With that, Budelmann objected to Canzano's statements — leading both attorneys to voice their displeasure to the judge. When Leone instructed the attorneys to stop speaking, Canzano raised a question.

"We were just accused of additional crimes, were we not?" he asked.

"He's the one that's here for sentencing," Leone said of Hinman, "not them."

Moving forward, Canzano described his client's character. He said Hinman is a veteran who defended his country and grieves every day for the loss of his wife. Sending a suffering man with a drug addiction behind bars would not help, Canzano said.

"He needs treatment," Canzano said. "Now we're asking that he be jailed, incarcerated, put in a cage, as if that's going to help."

Budelmann, in response to Canzano's comments, reiterated his objections to blaming the Blaisdells for Hinman's actions.

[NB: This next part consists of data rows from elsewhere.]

(** * Voxia backend: the synthesis core of [TTSEngine.generate_audio_file]

    A shallow embedding of [src/backend/tts_engine.py].  The method is
    translated block by block:

    - lines 26-28   voice defaulting                  [effective_voice]
    - lines 33-37   catalog validation                [valid_voices_of]
    - lines 40-46   locale subtag and script search   [voice_lang_of], [has_cyrillic] ...
    - lines 49-90   per-script auto-correction        [cyrillic_step] ...
    - lines 94-95   rate string                       [rate_pct], [rate_str]
    - lines 98-144  provider call, checks, cleanup    [synthesis_body], [generate_audio_file]

    Python values are represented as follows.  Voice ids, locales and
    messages are [string]s whose characters are the code points below 256;
    the request text is a list of Unicode code points ([N]), because the
    script searches look at code points far above that range.  A [float] is
    Rocq's primitive binary64 float, which is the arithmetic Python uses.
    A Python [int] is a [Z].  An exception is a class, a message and, when
    raised by [raise ... from e], its cause.  The [print] calls are not modelled.

    [generate_audio_file] is the method as long as its task is not
    cancelled; [generate_audio_file_task] is the method with a
    cancellation thrown in at one of its two awaits, which no [except]
    clause of the method catches. *)

From Stdlib Require Import ZArith NArith List Ascii String.
From Stdlib Require Import Decimal DecimalString DecimalN.
From Stdlib Require Import Floats.PrimFloat Floats.FloatOps Floats.SpecFloat.
From stdpp Require Import base option list strings gmap.

Open Scope Z_scope.

(* ===================================================================== *)
(** ** Python strings *)
(* ===================================================================== *)

Module PyStr.

(** [s.startswith(p)] *)
Definition startswith (s p : string) : bool := String.prefix p s.

(** [s.startswith((p1, p2, ...))]: true when one of the prefixes fits. *)
Definition startswith_any (s : string) (ps : list string) : bool :=
  existsb (startswith s) ps.

(** [s.split(sep)[0]] for a one-character separator: the part of [s]
    before the first [sep], all of [s] when there is none. *)
Fixpoint split_head (sep : ascii) (s : string) : string :=
  match s with
  | EmptyString => EmptyString
  | String c rest =>
      if Ascii.eqb c sep then EmptyString else String c (split_head sep rest)
  end.

(** [str.lower] on one code point below 256: the capitals A-Z and the
    Latin-1 capitals U+00C0-U+00DE (U+00D7, the multiplication sign, is
    not a letter) move up by 32, everything else stays. *)
Definition lower_char (c : ascii) : ascii :=
  let n := N_of_ascii c in
  if ((65 <=? n) && (n <=? 90))%N then ascii_of_N (n + 32)
  else if ((192 <=? n) && (n <=? 222) && negb (n =? 215))%N then ascii_of_N (n + 32)
  else c.

Fixpoint lower (s : string) : string :=
  match s with
  | EmptyString => EmptyString
  | String c rest => String (lower_char c) (lower rest)
  end.

(** [x in [a, b, ...]] on strings. *)
Definition mem (x : string) (l : list string) : bool :=
  existsb (String.eqb x) l.

End PyStr.

(* ===================================================================== *)
(** ** The fragment of [re] the engine uses: one character class *)
(* ===================================================================== *)

Module PyRe.

(** A member of a bracketed class: a range [lo-hi] or a single character. *)
Inductive class_item :=
| Range (lo hi : N)
| Lit (c : N).

Definition item_matches (it : class_item) (c : N) : bool :=
  match it with
  | Range lo hi => ((lo <=? c) && (c <=? hi))%N
  | Lit x => (c =? x)%N
  end.

Definition class_matches (cls : list class_item) (c : N) : bool :=
  existsb (fun it => item_matches it c) cls.

(** [bool(re.search(r'[...]', text))]: some position of the text holds a
    character of the class. *)
Definition search (cls : list class_item) (text : list N) : bool :=
  existsb (class_matches cls) text.

End PyRe.

(* ===================================================================== *)
(** ** Python exceptions *)
(* ===================================================================== *)

(** The classes that occur: the two builtins the engine raises itself,
    [OverflowError] from [int] on an infinity, the provider's
    [NoAudioReceived], and any other subclass of [Exception] a provider call
    may raise, kept by name. *)
Inductive exn_class :=
| ValueError
| OverflowError
| Exception_
| NoAudioReceived
| OtherException (name : string).

(** [Exn C m] is [C(m)]; [ExnFrom C m e] is the same exception raised by
    [raise C(m) from e], which records [e] as its cause. *)
Inductive pyexn :=
| Exn (cls : exn_class) (msg : string)
| ExnFrom (cls : exn_class) (msg : string) (cause : pyexn).

Definition exn_cls (e : pyexn) : exn_class :=
  match e with Exn c _ | ExnFrom c _ _ => c end.

(** [str(e)] *)
Definition exn_str (e : pyexn) : string :=
  match e with Exn _ m | ExnFrom _ m _ => m end.

(** What [except NoAudioReceived] catches. *)
Definition is_NoAudioReceived (e : pyexn) : bool :=
  match exn_cls e with NoAudioReceived => true | _ => false end.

"To try to cast blame on anyone other than himself is to deflect," Budelmann said of Hinman. "We have given him chance after chance after chance ... to be the man that we all want him to be, but has not been."

When given a chance to speak for himself, Hinman said the thefts were his "full responsibility." He said he hoped to repair his relationships with his family — including the Blaisdells.

When speaking about the mother of his children, Hinman's voice wavered.

"My wife," he said, pausing to compose himself, "knows who I am, and I miss her every day."

After nearly an hour's worth of comments from the attorneys, the Blaisdells and Hinman, Judge Leone said that while Hinman appeared to feel remorseful, Hinman's actions —particularly his failure to spend time with his daughters or pay restitution — rendered Hinman's insistence that he was a changed man "just words."

"It's very easy to put a father in jail who hasn't been a father to these kids," Leone said. "You've got two living, breathing daughters who are your only connection to your wife, and you don't visit them."

So with a straight-probation sentence no longer an option, Leone gave Hinman a choice.

Hinman could serve shock probation with the understanding that, if he failed to complete drug treatment court or violated probation, Hinman would face serving 2 1/3 to seven years in prison. Or, Hinman could serve one to three years in prison — avoiding probation.

His legs jiggling nervously, Hinman opted to give shock probation a try.

So, with dozens of his and his wife's loved ones tearfully watching, Hinman was handcuffed and taken into custody. In addition to jail time and probation, Hinman was ordered to pay $45,300 restitution and complete drug treatment court.

Hinman agreed to have his $2,500 cash bail put towards restitution.